EXERCISE:
Reproduce the entries below exactly, but only from the line containing "Sources.normalized_ids ids = ids." to the line containing "eapply List.Forall_impl; [|exact Htok].", inclusive.
___ DATA EXTRACTS
(** X22.  [_parse_ids] canonicalizes the ids of a comma-separated text, and
    fails with [ValueError] exactly when one of them is a text of digits
    beyond the interpreter's limit.  The ids it returns are tokens (not
    blank, without blanks at their ends, without comma) in canonical
    form; joined by commas they parse to themselves, and the
    normalization of the cache lookup leaves them alone, so that the
    chapter ids of a run are the very keys looked up in the cache. *)
Theorem parse_ids_canonical (limit : nat) (raw : string) :
  _parse_ids limit raw
  = (if forallb (accepted limit) (Guarded.parse_csv_ids raw)
     then Ok (map canonical_form (Guarded.parse_csv_ids raw))
     else Raise limit_error) /\
  forall ids,
    _parse_ids limit raw = Ok ids ->
    Forall Guarded.token ids /\
    Forall (fun t => canonical_form t = t) ids /\
    _parse_ids limit (joined_arg ids) = Ok ids /\
    Sources.normalized_ids ids = ids.
Proof.
  split; [apply parse_ids_spec|].
  intros ids. rewrite parse_ids_spec.
  destruct (forallb _ _) eqn:Hacc; [|discriminate].
  intros [= <-].
  pose proof (Guarded.parse_csv_ids_tokens raw) as Htok.
  assert (Ht : Forall Guarded.token
                 (map canonical_form (Guarded.parse_csv_ids raw))).
  { apply List.Forall_map.
    eapply List.Forall_impl; [|exact Htok].
    intros t. apply canonical_token. }
  assert (Hfix : map canonical_form
                   (map canonical_form (Guarded.parse_csv_ids raw))
                 = map canonical_form (Guarded.parse_csv_ids raw)).
  { rewrite List.map_map. apply List.map_ext. intros t.
    apply canonical_fixed. }
  split; [exact Ht|]. split; [|split].
  - apply List.Forall_map, List.Forall_forall.
    intros t _. apply canonical_fixed.
  - unfold joined_arg. rewrite parse_ids_spec.
    rewrite (Guarded.parse_csv_ids_join _ Ht), Hfix.
    rewrite List.forallb_forall in Hacc.
    replace (forallb (accepted limit)
               (map canonical_form (Guarded.parse_csv_ids raw))) with true;
      [reflexivity|].
    symmetry. apply List.forallb_forall.
    intros x (t & <- & Hin)%List.in_map_iff.
    apply canonical_accepted, Hacc, Hin.
  - unfold Sources.normalized_ids. clear Hfix Hacc Htok.
    induction Ht as [|t l [[Hne Hs] _] _ IH]; [reflexivity|].
    cbn [map List.filter]. now rewrite Hs, Hne, IH.
Qed.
______
RESPONSE:
    Sources.normalized_ids ids = ids.
Proof.
  split; [apply parse_ids_spec|].
  intros ids. rewrite parse_ids_spec.
  destruct (forallb _ _) eqn:Hacc; [|discriminate].
  intros [= <-].
  pose proof (Guarded.parse_csv_ids_tokens raw) as Htok.
  assert (Ht : Forall Guarded.token
                 (map canonical_form (Guarded.parse_csv_ids raw))).
  { apply List.Forall_map.
    eapply List.Forall_impl; [|exact Htok].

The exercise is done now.